Among more recent reviews, Kim Newman of Empire gave the film two stars out of five, finding the film to be "formulaic and full of holes". Time Out gave the film a negative review, stating that it "remains a lifeless reworking of heroes versus vampires with soul music and a couple of good gags." Film4 awarded the film three and a half stars out of five, calling it "essential blaxploitation viewing." AllMovie gave the film two and a half stars out of five, noting that Blacula is "better than its campy title might lead one to believe...the film suffers from the occasional bit of awkward humor (the bits with the two homosexual interior decorators are the most squirm-inducing), but Joan Torres and Raymond Koenig's script keeps things moving at a fast clip and generates some genuine chills." The Dissolve gave the film two and a half stars, stating that "The placement of an old-fashioned, Bela Lugosi-type Dracula—albeit much, much sweatier—in a modern black neighborhood is a great idea, but the amateurish production leaves Marshall as stranded in the film as his Mamuwalde is stranded in the times."

On Rotten Tomatoes, the film holds an approval rating of 46% based on 28 reviews, with a weighted average rating of 5.3/10.

== Themes ==
Blacula is notable for featuring the first Black vampire in film history. Robin R. Means Coleman, in her book Horror Noire: Blacks in American Horror Films from the 1890s to Present, writes that the film reimagines classic horror archetypes to a contemporary Black experience Lea Anderson, in Fangoria, described it as "anti-adaptation,"

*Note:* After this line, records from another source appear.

(* ===== verification/ServerRpc.v ===== *)
(** [server_rpc.c]: the requests of the clients.  A request runs on a thread of
    its own: [handle_packet] is given once as a whole and, cut where another
    thread may come in, as a transition system over the client table. *)
From S2P Require Import Prelude Libc Posix RaftTypes PacketFormat Spinlock TimedLock RaftStorage RaftUtils RaftFollower RaftLeader RaftCandidate Raft Server.

#[local] Open Scope string_scope.
#[local] Open Scope Z_scope.
#[local] Open Scope list_scope.

(** * The data of [server_rpc.h] *)

Inductive client_state := PROCESSING | WAITING.

#[export] Instance client_state_eq_dec : EqDecision client_state.
Proof. solve_decision. Defined.

Definition MAX_ID : Z := 1000.

(** [malloc] leaves [state] and [last_response] indeterminate: [None]. *)
Record client_process_data := {
  cp_id : Z;
  cp_state : option client_state;
  cp_vtime : Z;
  cp_last_response : option response_info;
  cp_lock : Z
}.

#[export] Instance client_process_data_eta : Eta client_process_data := fun c =>
  {| cp_id := cp_id c; cp_state := cp_state c; cp_vtime := cp_vtime c;
     cp_last_response := cp_last_response c; cp_lock := cp_lock c |}.

(** [server_rpc_conn_t]; the handlers are in [RpcHandlers], and [sent] are the
    datagrams the socket [sd] was given, oldest first. *)
Record server_rpc_conn := {
  sr_sd : Z;
  client_table : list (option client_process_data);
  client_table_lock : Z;
  sent : list (sockaddr_in * response_info)
}.

#[export] Instance server_rpc_conn_eta : Eta server_rpc_conn := fun r =>
  {| sr_sd := sr_sd r; client_table := client_table r;
     client_table_lock := client_table_lock r; sent := sent r |}.

(** The function pointers of the connection and [rpc->raft->state], over the
    state [St] they work on.  A handler is given [response.message] and answers
    [response.rc] and the message; [handle_lock_release] may still wait. *)
Class RpcHandlers (St : Type) := {
  h_role : St -> node_state;
  h_lock_acquire : Z -> bytes -> M St (Z * bytes);
  h_lock_release : Z -> Z -> Z -> bytes -> M St (option (Z * bytes));
  h_append_file : Z -> bytes -> bytes -> bytes -> M St (Z * bytes)
}.

(** What [main] of [server.c] installs; [clock] is the time of the call, and
    [others] what other threads do while a release waits. *)
Definition server_handlers (clock : Z) (others : list (world -> world)) : RpcHandlers server := {|
  h_role := fun s => state (raft (sv_raft s));
  h_lock_acquire := handle_lock_acquire clock;
  h_lock_release := fun c t i m => handle_lock_release clock c t i m others;
  h_append_file := handle_append_file clock
|}.

(** * Start-up *)

Definition Server_RPC_init (sd : Z) : server_rpc_conn :=
  {| sr_sd := sd; client_table := replicate (Z.to_nat MAX_ID) None;
     client_table_lock := spinlock_init; sent := [] |}.

(** * A request *)

(** [spinlock_acquire] as one thread sees it: [Blocked] while the word is set. *)
Definition spin_lock (w : Z) : outcome Z :=
  let (ok, w') := spinlock_acquire_try w in if (ok : bool) then Ok w' else Fault Blocked.

Definition send_packet_response (addr : sockaddr_in) (r : response_info) : M server_rpc_conn unit :=
  modify (fun c => c <| sent ::= fun l => l ++ [(addr, r)] |>).

(** The zeroed response with the request's [client_id] and [vtime]. *)
Definition response_to (p : packet_info) : response_info :=
  zero_response_info <| rs_client_id := pk_client_id p |> <| rs_vtime := pk_vtime p |>.

Definition respond (addr : sockaddr_in) (r : response_info) (rc : Z) (text : string)
    : M server_rpc_conn unit :=
  m ← lift (strcpy MESSAGE_SIZE (rs_message r) (to_bytes text));
  send_packet_response addr (r <| rs_rc := rc |> <| rs_message := m |>).

(** The answer of a server that does not lead. *)
Definition reject_request (role : node_state) (p : packet_info) (addr : sockaddr_in)
    : M server_rpc_conn unit :=
  respond addr (response_to p) (if decide (role = FOLLOWER) then E_FOLLOWER else E_ELECTION)
    ("this is not the leader server; address another one" +:+ newline).

Definition new_client (id : Z) : client_process_data :=
  {| cp_id := id; cp_state := None; cp_vtime := -1; cp_last_response := None;
     cp_lock := spinlock_init |}.

(** [rpc->client_table[id]]: the pointer is dereferenced. *)
Definition client_at (id : Z) : M server_rpc_conn client_process_data :=
  t ← gets client_table;
  o ← lift (arr_get t id);
  match (o : option client_process_data) with Some c => mret c | None => throw NullDeref end.
Definition set_client (id : Z) (c : client_process_data) : M server_rpc_conn unit :=
  t ← gets client_table;
  t' ← lift (arr_set t id (Some c));
  modify (fun r => r <| client_table := t' |>).

(** The section under [client_table_lock]. *)
Definition find_client (id : Z) : M server_rpc_conn unit :=
  l ← gets client_table_lock;
  l' ← lift (spin_lock l);
  modify (fun r => r <| client_table_lock := l' |>);;
  t ← gets client_table;
  o ← lift (arr_get t id);
  (match (o : option client_process_data) with
   | None => set_client id (new_client id)
   | Some _ => skip
   end);;
  modify (fun r => r <| client_table_lock ::= spinlock_release |>).

(** The first section under [client->lock]: [true] goes on to the handler. *)
Definition check_request (p : packet_info) (addr : sockaddr_in) : M server_rpc_conn bool :=
  c ← client_at (pk_client_id p);
  l ← lift (spin_lock (cp_lock c));
  let c := c <| cp_lock := l |> in
  if decide (cp_vtime c = pk_vtime p) then
    (match cp_state c with
     | None => throw Indeterminate
     | Some PROCESSING =>
         respond addr (response_to p) E_IN_PROGRESS "request from this client is already in progress"
     | Some WAITING =>
         match cp_last_response c with
         | Some r => send_packet_response addr r
         | None => throw Indeterminate
         end
     end);;
    set_client (pk_client_id p) (c <| cp_lock ::= spinlock_release |>);;
    mret false
  else
    set_client (pk_client_id p)
      (c <| cp_state := Some PROCESSING |> <| cp_vtime := pk_vtime p |> <| cp_lock ::= spinlock_release |>);;
    mret true.

(** The section under [client->lock] after the handler. *)
Definition finish_request (p : packet_info) (addr : sockaddr_in) (r : response_info)
    : M server_rpc_conn unit :=
  c ← client_at (pk_client_id p);
  l ← lift (spin_lock (cp_lock c));
  let c := c <| cp_lock := l |> <| cp_state := Some WAITING |> <| cp_last_response := Some r |> in
  send_packet_response addr r;;
  set_client (pk_client_id p) (c <| cp_lock ::= spinlock_release |>).

Definition fill (r : response_info) (a : Z * bytes) : response_info :=
  r <| rs_rc := a.1 |> <| rs_message := a.2 |>.

Section handle_packet.
Context {St : Type} `{RpcHandlers St}.

(** [switch(packet->operation)]; [None] while [handle_lock_release] waits. *)
Definition dispatch (p : packet_info) (r : response_info) : M St (option response_info) :=
  match pk_operation p with
  | CLIENT_INIT => m ← lift (strcpy MESSAGE_SIZE (rs_message r) (to_bytes "connected"));
                   mret (Some (r <| rs_message := m |>))
  | LOCK_ACQUIRE => a ← h_lock_acquire (pk_client_id p) (rs_message r); mret (Some (fill r a))
  | LOCK_RELEASE =>
      let (term, id) := get_token (pk_buffer p) in
      a ← h_lock_release (pk_client_id p) term id (rs_message r);
      mret (option_map (fill r) a)
  | APPEND_FILE =>
      a ← h_append_file (pk_client_id p) (pk_file_name p) (pk_buffer p) (rs_message r);
      mret (Some (fill r a))
  | CLIENT_CLOSE => m ← lift (strcpy MESSAGE_SIZE (rs_message r) (to_bytes "disconnected"));
                    mret (Some (r <| rs_message := m |>))
  end.

Definition on_srv {A} (m : M St A) : M (St * server_rpc_conn) A := fun '(s, c) =>
  match m s with Ok (a, s') => Ok (a, (s', c)) | Fault f => Fault f end.
Definition on_conn {A} (m : M server_rpc_conn A) : M (St * server_rpc_conn) A := fun '(s, c) =>
  match m c with Ok (a, c') => Ok (a, (s, c')) | Fault f => Fault f end.

(** The whole thread, alone.  [false]: its handler still waits. *)
Definition handle_packet (p : packet_info) (addr : sockaddr_in) : M (St * server_rpc_conn) bool :=
  role ← gets (fun s => h_role s.1);
  if decide (role <> LEADER) then on_conn (reject_request role p addr);; mret true
  else
    on_conn (find_client (pk_client_id p));;
    go ← on_conn (check_request p addr);
    if (go : bool) then
      r ← on_srv (dispatch p (response_to p));
      match (r : option response_info) with
      | Some r => on_conn (finish_request p addr r);; mret true
      | None => mret false
      end
    else mret true.
End handle_packet.

(** * The threads of the server *)

(** Where the thread of a request stands; [Done] has exited. *)
Inductive req_pc := Started | Found | Running | Returned (r : response_info) | Done.

#[export] Instance req_pc_eq_dec : EqDecision req_pc.
Proof. solve_decision. Defined.

Record req_thread := { rt_packet : packet_info; rt_addr : sockaddr_in; rt_pc : req_pc }.

#[export] Instance req_thread_eq_dec : EqDecision req_thread.
Proof. solve_decision. Defined.

#[export] Instance req_thread_eta : Eta req_thread := fun t =>
  {| rt_packet := rt_packet t; rt_addr := rt_addr t; rt_pc := rt_pc t |}.

(** The connection and the threads; [executed] are the requests (client and
    vtime) whose handler was called and [answers] the responses the handlers
    made, oldest first. *)
Record rpc_sys := {
  ss_conn : server_rpc_conn;
  ss_threads : list req_thread;
  executed : list (Z * Z);
  answers : list ((Z * Z) * response_info)
}.

#[export] Instance rpc_sys_eta : Eta rpc_sys := fun s =>
  {| ss_conn := ss_conn s; ss_threads := ss_threads s; executed := executed s; answers := answers s |}.

Definition rpc_start (sd : Z) : rpc_sys :=
  {| ss_conn := Server_RPC_init sd; ss_threads := []; executed := []; answers := [] |}.

Definition req_key (p : packet_info) : Z * Z := (pk_client_id p, pk_vtime p).

(** The next step of thread [i], given the role [rpc->raft->state] it reads when
    it starts and the answer of its handler when it has called it. *)
Definition req_step (role : node_state) (ans : Z * bytes) (i : nat) (s : rpc_sys) : option rpc_sys :=
  t ← ss_threads s !! i;
  let p := rt_packet t in
  let goto pc s := s <| ss_threads ::= fun l => <[i := t <| rt_pc := pc |>]> l |> in
  match rt_pc t with
  | Started =>
      if decide (role <> LEADER) then
        match reject_request role p (rt_addr t) (ss_conn s) with
        | Ok (_, c) => Some (goto Done (s <| ss_conn := c |>))
        | Fault _ => None
        end
      else
        match find_client (pk_client_id p) (ss_conn s) with
        | Ok (_, c) => Some (goto Found (s <| ss_conn := c |>))
        | Fault _ => None
        end
  | Found =>
      match check_request p (rt_addr t) (ss_conn s) with
      | Ok (true, c) =>
          Some (goto Running (s <| ss_conn := c |> <| executed ::= fun l => l ++ [req_key p] |>))
      | Ok (false, c) => Some (goto Done (s <| ss_conn := c |>))
      | Fault _ => None
      end
  | Running => Some (goto (Returned (fill (response_to p) ans)) s)
  | Returned r =>
      match finish_request p (rt_addr t) r (ss_conn s) with
      | Ok (_, c) => Some (goto Done (s <| ss_conn := c |> <| answers ::= fun l => l ++ [(req_key p, r)] |>))
      | Fault _ => None
      end
  | Done => None
  end.

(** [Server_RPC_listen]: a datagram starts a thread. *)
Definition rpc_listen (p : packet_info) (addr : sockaddr_in) (s : rpc_sys) : rpc_sys :=
  s <| ss_threads ::= fun l => l ++ [{| rt_packet := p; rt_addr := addr; rt_pc := Started |}] |>.

(** The runs in which every thread reaches its check ([Found]) in a state and
    with a packet that satisfy [G]. *)
Inductive rpc_reach (G : rpc_sys -> packet_info -> Prop) (sd : Z) : rpc_sys -> Prop :=
  | rpc_reach_start : rpc_reach G sd (rpc_start sd)
  | rpc_reach_listen p addr s : rpc_reach G sd s -> rpc_reach G sd (rpc_listen p addr s)
  | rpc_reach_step role ans i s s' :
      rpc_reach G sd s -> req_step role ans i s = Some s' ->
      (forall t, ss_threads s !! i = Some t -> rt_pc t = Found -> G s (rt_packet t)) ->
      rpc_reach G sd s'.

(** What the table knows of a client. *)
Definition table_vtime (s : rpc_sys) (id : Z) : option Z :=
  match arr_get (client_table (ss_conn s)) id with
  | Ok (Some c) => Some (cp_vtime c)
  | _ => None
  end.

Definition at_work (id : Z) (t : req_thread) : bool :=
  bool_decide (pk_client_id (rt_packet t) = id) &&
  match rt_pc t with Running | Returned _ => true | _ => false end.

(** The requests of a client are checked in the order of their vtimes. *)
Definition in_order (s : rpc_sys) (p : packet_info) : Prop :=
  exists v, table_vtime s (pk_client_id p) = Some v /\ v <= pk_vtime p.

(** A request is checked as a copy of the last one, or when no handler of its
    client runs. *)
Definition synchronous (s : rpc_sys) (p : packet_info) : Prop :=
  exists v, table_vtime s (pk_client_id p) = Some v /\
    (v = pk_vtime p \/ (v < pk_vtime p /\ count (at_work (pk_client_id p)) (ss_threads s) = 0)).

(** * Clients that wait *)

(** What a client knows of a request when it sends another one: a handler of
    this server answered it, or this server turned away every copy of it. *)
Definition request_answered (s : rpc_sys) (k : Z * Z) : Prop := k ∈ (answers s).*1.
Definition turned_away (s : rpc_sys) (k : Z * Z) : Prop :=
  (k ∉ executed s) /\ forall i t, ss_threads s !! i = Some t -> req_key (rt_packet t) = k -> rt_pc t = Done.

(** A datagram of a client that waits for the answer to a request before it
    sends the next one: whatever older request of the client has reached this
    server is over; a late copy of a request older than one that has reached
    this server is a copy of an answered one. *)
Definition waits (s : rpc_sys) (p : packet_info) : Prop :=
  forall i t, ss_threads s !! i = Some t -> pk_client_id (rt_packet t) = pk_client_id p ->
    (pk_vtime (rt_packet t) < pk_vtime p ->
       request_answered s (req_key (rt_packet t)) \/ turned_away s (req_key (rt_packet t))) /\
    (pk_vtime p < pk_vtime (rt_packet t) -> request_answered s (req_key p)).

(** The runs with such clients in which requests are checked in the order of
    their vtimes. *)
Inductive client_reach (sd : Z) : rpc_sys -> Prop :=
  | client_reach_start : client_reach sd (rpc_start sd)
  | client_reach_listen p addr s : client_reach sd s -> waits s p -> client_reach sd (rpc_listen p addr s)
  | client_reach_step role ans i s s' :
      client_reach sd s -> req_step role ans i s = Some s' ->
      (forall t, ss_threads s !! i = Some t -> rt_pc t = Found -> in_order s (rt_packet t)) ->
      client_reach sd s'.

Blacula not only does the work of, as Dr. Robin Means-Coleman describes, “reimagining the classics” to “[reinvent] the [horror] genre from the vantage point of Blackness,” but accomplishes this so effectively as to transform the narrative into a wholly original piece of Black art, tricky as that may be to articulate. The brilliance of Crain's adaptation is that it's actually an anti-adaptation. It doesn't seek out narrative minstrelsy (when Blackness is casually splashed on a white story as the film's title suggests) but rather uses that familiarity as a red herring to tell a different story altogether.

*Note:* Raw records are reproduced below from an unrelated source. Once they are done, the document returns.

(* ===== verification/ServerRpcSpec.v ===== *)
(** What [server_rpc.c] promises: the effect of each section of
    [handle_packet], and the invariants of its threads. *)
From S2P Require Import Prelude Libc Posix RaftTypes PacketFormat Spinlock TimedLock RaftStorage RaftUtils RaftFollower RaftLeader RaftCandidate Raft Server ServerRpc.

#[local] Open Scope Z_scope.

(** * The client table *)

Definition client_of (c : server_rpc_conn) (id : Z) : option client_process_data :=
  match arr_get (client_table c) id with Ok (Some x) => Some x | _ => None end.

(** No thread is inside a section, and the table has its size. *)
Record conn_free (c : server_rpc_conn) : Prop := {
  cf_len : Z.of_nat (length (client_table c)) = MAX_ID;
  cf_table : client_table_lock c = 0;
  cf_client : forall id x, client_of c id = Some x -> cp_lock x = 0
}.

(** The table with the client [id] replaced; a datagram sent. *)
Definition store (id : Z) (x : client_process_data) (c : server_rpc_conn) : server_rpc_conn :=
  c <| client_table ::= <[Z.to_nat id := Some x]> |>.
Definition send (addr : sockaddr_in) (r : response_info) (c : server_rpc_conn) : server_rpc_conn :=
  c <| sent ::= fun l => l ++ [(addr, r)] |>.

Lemma client_of_bounds c id x : client_of c id = Some x -> 0 <= id < Z.of_nat (length (client_table c)).
Proof.
  unfold client_of. destruct (arr_get _ _) eqn:H; [|done]. intros _. by apply arr_get_bounds in H.
Qed.

Lemma spin_lock_ok w w' : spin_lock w = Ok w' <-> w = 0 /\ w' = 1.
Proof.
  unfold spin_lock, spinlock_acquire_try, compare_and_swap. case_decide; [|by split; [|intros [? _]]].
  split; [intros [= <-]|intros [_ ->]]; done.
Qed.

Lemma client_at_ok id c x c' :
  client_at id c = Ok (x, c') <-> client_of c id = Some x /\ c' = c.
Proof.
  unfold client_at, client_of. rewrite run_bind. unfold gets at 1. cbn beta iota. rewrite run_bind.
  unfold lift at 1. destruct (arr_get (client_table c) id) as [[y|]|]; cbn; split; try done; try (by intros [? _]).
  - by intros [= <- <-].
  - by intros [[= ->] ->].
Qed.

Lemma run_client_at id c x : client_of c id = Some x -> client_at id c = Ok (x, c).
Proof. intros H. by apply client_at_ok. Qed.

Lemma run_set_client id x c :
  0 <= id < Z.of_nat (length (client_table c)) -> set_client id x c = Ok (tt, store id x c).
Proof.
  intros Hb. unfold set_client. rewrite run_bind. unfold gets at 1. cbn beta iota. rewrite run_bind.
  unfold lift at 1, arr_set. apply in_bounds_spec in Hb. by rewrite Hb.
Qed.

Lemma client_of_store c id x id' :
  0 <= id < Z.of_nat (length (client_table c)) ->
  client_of (store id x c) id' = if decide (id' = id) then Some x else client_of c id'.
Proof.
  intros Hb. unfold client_of, store. cbn [client_table upd].
  assert (arr_set (client_table c) id (Some x) = Ok (<[Z.to_nat id := Some x]> (client_table c))) as Hs.
  { apply arr_set_ok. split; [by apply in_bounds_spec|done]. }
  case_decide as Hd.
  - subst. by rewrite (arr_get_set_eq _ _ _ _ Hs).
  - by rewrite (arr_get_set_ne _ _ id' _ _ Hs) by congruence.
Qed.

Lemma store_same c id x : client_of c id = Some x -> store id x c = c.
Proof.
  unfold client_of, store. destruct (arr_get _ _) as [[y|]|] eqn:H; try done. intros [= ->].
  apply arr_get_ok in H as [_ H]. destruct c as [sd t l sn]. cbn in *.
  transitivity {| sr_sd := sd; client_table := <[Z.to_nat id := Some x]> t; client_table_lock := l; sent := sn |};
    [done|]. f_equal. by apply list_insert_id.
Qed.

Lemma store_free c id x :
  conn_free c -> 0 <= id < MAX_ID -> cp_lock x = 0 -> conn_free (store id x c).
Proof.
  intros [Hl Ht Hc] Hid Hx. split; [cbn; by rewrite length_insert|done|].
  intros id' y Hy. rewrite client_of_store in Hy by lia. case_decide; [by injection Hy as <-|by eapply Hc].
Qed.

(** * The sections *)

Lemma run_lift {S A} (o : outcome A) a (s : S) : o = Ok a -> lift o s = Ok (a, s).
Proof. by intros ->. Qed.

Lemma run_lift_fault {S A} (o : outcome A) f (s : S) : o = Fault f -> lift o s = Fault f.
Proof. by intros ->. Qed.


Lemma run_respond addr r rc text c :
  (length (to_bytes text) < MESSAGE_SIZE)%nat ->
  exists m, respond addr r rc text c = Ok (tt, send addr (fill r (rc, m)) c).
Proof.
  intros Ht. unfold respond. rewrite run_bind.
  destruct (strcpy_fits MESSAGE_SIZE (rs_message r) (to_bytes text) Ht) as [m Hm].
  exists m. unfold lift. by rewrite Hm.
Qed.

Lemma run_find_client id c :
  conn_free c -> 0 <= id < MAX_ID ->
  find_client id c =
    Ok (tt, match client_of c id with Some _ => c | None => store id (new_client id) c end).
Proof.
  intros [Hl Ht Hc] Hid. destruct (arr_get_in_bounds (client_table c) id) as [o Ho].
  { apply in_bounds_spec; lia. }
  destruct c as [sd t l sn]. cbn in Ht. subst l. unfold find_client, client_of.
  cbn in Ho. rewrite run_bind. unfold gets at 1. cbn beta iota.
  rewrite run_bind, (run_lift (spin_lock 0) 1) by done. rewrite run_bind. unfold modify at 1. cbn beta iota.
  rewrite run_bind. unfold gets. cbn beta iota. rewrite run_bind.
  rewrite (run_lift _ o) by exact Ho. cbn [client_table]. rewrite Ho, run_bind.
  destruct o as [x|]; [done|]. rewrite run_set_client; [done|]. cbn in *. lia.
Qed.

(** A vtime the client has not just used goes on to the handler. *)
Lemma run_check_new p addr c x :
  client_of c (pk_client_id p) = Some x -> cp_lock x = 0 -> cp_vtime x <> pk_vtime p ->
  check_request p addr c =
    Ok (true, store (pk_client_id p) (x <| cp_state := Some PROCESSING |> <| cp_vtime := pk_vtime p |>) c).
Proof.
  intros Hc Hl Hv. unfold check_request. rewrite run_bind, (run_client_at _ _ _ Hc). rewrite run_bind.
  rewrite (run_lift (spin_lock (cp_lock x)) 1) by (by rewrite Hl).
  rewrite decide_False by done. rewrite run_bind, run_set_client by by eapply client_of_bounds.
  rewrite run_ret. destruct x. cbn in Hl. by subst.
Qed.

(** The last vtime of the client is answered from the table. *)
Lemma run_check_same p addr c x :
  client_of c (pk_client_id p) = Some x -> cp_lock x = 0 -> cp_vtime x = pk_vtime p ->
  match cp_state x, cp_last_response x with
  | Some PROCESSING, _ => exists m,
      check_request p addr c = Ok (false, send addr (fill (response_to p) (E_IN_PROGRESS, m)) c)
  | Some WAITING, Some r => check_request p addr c = Ok (false, send addr r c)
  | _, _ => check_request p addr c = Fault Indeterminate
  end.
Proof.
  intros Hc Hl Hv.
  assert (forall a r, store (pk_client_id p) (x <| cp_lock := 1 |> <| cp_lock ::= spinlock_release |>)
                   (send a r c) = send a r c) as Hset.
  { intros a r. apply store_same. destruct x. cbn in *. by subst. }
  destruct (run_respond addr (response_to p) E_IN_PROGRESS
    "request from this client is already in progress" c) as [m Hm]; [vm_compute; lia|].
  destruct (cp_state x) as [[]|] eqn:Hs; [|destruct (cp_last_response x) as [r|] eqn:Hr|]; [exists m|..];
    unfold check_request; rewrite run_bind, (run_client_at _ _ _ Hc), run_bind,
      (run_lift (spin_lock (cp_lock x)) 1) by (by rewrite Hl);
    rewrite decide_True by done; change (cp_state (x <| cp_lock := 1 |>)) with (cp_state x);
    change (cp_last_response (x <| cp_lock := 1 |>)) with (cp_last_response x);
    rewrite Hs, ?Hr, run_bind; try done.
  - rewrite Hm, run_bind, run_set_client by by apply (client_of_bounds c _ x). rewrite run_ret. f_equal. f_equal. apply Hset.
  - unfold send_packet_response, modify. rewrite run_bind, run_set_client by by apply (client_of_bounds c _ x).
    rewrite run_ret. f_equal. f_equal. apply Hset.
Qed.

Lemma run_finish p addr r c x :
  client_of c (pk_client_id p) = Some x -> cp_lock x = 0 ->
  finish_request p addr r c =
    Ok (tt, store (pk_client_id p) (x <| cp_state := Some WAITING |> <| cp_last_response := Some r |>)
              (send addr r c)).
Proof.
  intros Hc Hl. unfold finish_request. rewrite run_bind, (run_client_at _ _ _ Hc), run_bind.
  rewrite (run_lift (spin_lock (cp_lock x)) 1) by (by rewrite Hl). rewrite run_bind. unfold send_packet_response, modify. 
  rewrite run_set_client by by apply (client_of_bounds c _ x). destruct x. cbn in *. by subst.
Qed.

Lemma run_reject role p addr c :
  exists m, reject_request role p addr c =
    Ok (tt, send addr (fill (response_to p) (if decide (role = FOLLOWER) then E_FOLLOWER else E_ELECTION, m)) c).
Proof. unfold reject_request. apply run_respond. vm_compute. lia. Qed.

(** A handler's call writes the return code and the message, nothing else. *)
Lemma dispatch_fill {St} `{RpcHandlers St} p r s r' s' :
  dispatch p r s = Ok (Some r', s') -> exists a, r' = fill r a.
Proof.
  unfold dispatch. destruct (pk_operation p); try destruct (get_token _); intros Hd;
    apply bind_ok in Hd as (a & s1 & _ & Hd); injection Hd as Hd <-.
  - exists (rs_rc r, a). by rewrite <- Hd.
  - by exists a.
  - destruct a as [a|]; [|done]. injection Hd as <-. by exists a.
  - by exists a.
  - exists (rs_rc r, a). by rewrite <- Hd.
Qed.

(** A [client_id] outside the table is not checked for: the access is out of
    bounds. *)
Lemma find_client_out id c :
  conn_free c -> ~ 0 <= id < MAX_ID -> find_client id c = Fault OutOfBounds.
Proof.
  intros [Hl Ht Hc] Hid. unfold find_client. rewrite run_bind. unfold gets at 1. cbn beta iota.
  rewrite run_bind, (run_lift (spin_lock _) 1) by (by rewrite Ht). rewrite run_bind. unfold modify at 1.
  cbn beta iota. rewrite run_bind. unfold gets. cbn beta iota. rewrite run_bind.
  destruct (arr_get (client_table c) id) as [o|f] eqn:Ho.
  - apply arr_get_bounds in Ho. lia.
  - rewrite (run_lift_fault _ f) by exact Ho. f_equal. unfold arr_get in Ho. destruct (0 <=? id); [destruct (_ !! _)|]; congruence.
Qed.

(** * The invariant of the threads *)

Definition thread_ok (c : server_rpc_conn) (t : req_thread) : Prop :=
  match rt_pc t with
  | Started | Done => True
  | Found | Running => is_Some (client_of c (pk_client_id (rt_packet t)))
  | Returned r => is_Some (client_of c (pk_client_id (rt_packet t))) /\
      exists a, r = fill (response_to (rt_packet t)) a
  end.

Record rpc_inv (s : rpc_sys) : Prop := {
  ri_free : conn_free (ss_conn s);
  ri_thread : forall i t, ss_threads s !! i = Some t -> thread_ok (ss_conn s) t;
  ri_client : forall id x, client_of (ss_conn s) id = Some x ->
    (cp_state x = None -> cp_vtime x = -1) /\
    (cp_state x = Some WAITING -> is_Some (cp_last_response x))
}.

Means-Coleman states the film allegorizes the Atlantic slave trade.

In the film, the name “Blacula” is a curse bestowed upon Prince Mamuwalde by the Count (Charles Macaulay); “a slave name,” as Coleman notes. Dracula transforms him into a monster in the same gesture as this attempt to “[rob him] of his (African) identity”—and make no mistake, Mamuwalde does become a monster, sympathetic as he may be. After centuries incarcerated in a coffin, he “makes a much-belated trip through the Middle Passage” and “finally makes his appearance in the new world—enslaved by vampirism and auctioned off” as part of an estate sale to the interracial queer couple who become his first victims.... As a byproduct of centering Black perspective, Crain actually deepens Stoker's characterization of Dracula by placing him in an eighteenth-century context that characterizes the slave trade and chattel slavery as parasitic institutions. The Count of [Bram] Stoker's imagination would be a slaveowner (complicated as that legacy is for its xenophobic, antisemitic coding). As such, Mamuwalde's disgust for both him and the slave trade offers a counternarrative to common misconceptions about pre-colonial African culture, demonstrates Black resistance to enslavement without completely revising that history, and complicates the binary of hero/monster that is so often taken for granted.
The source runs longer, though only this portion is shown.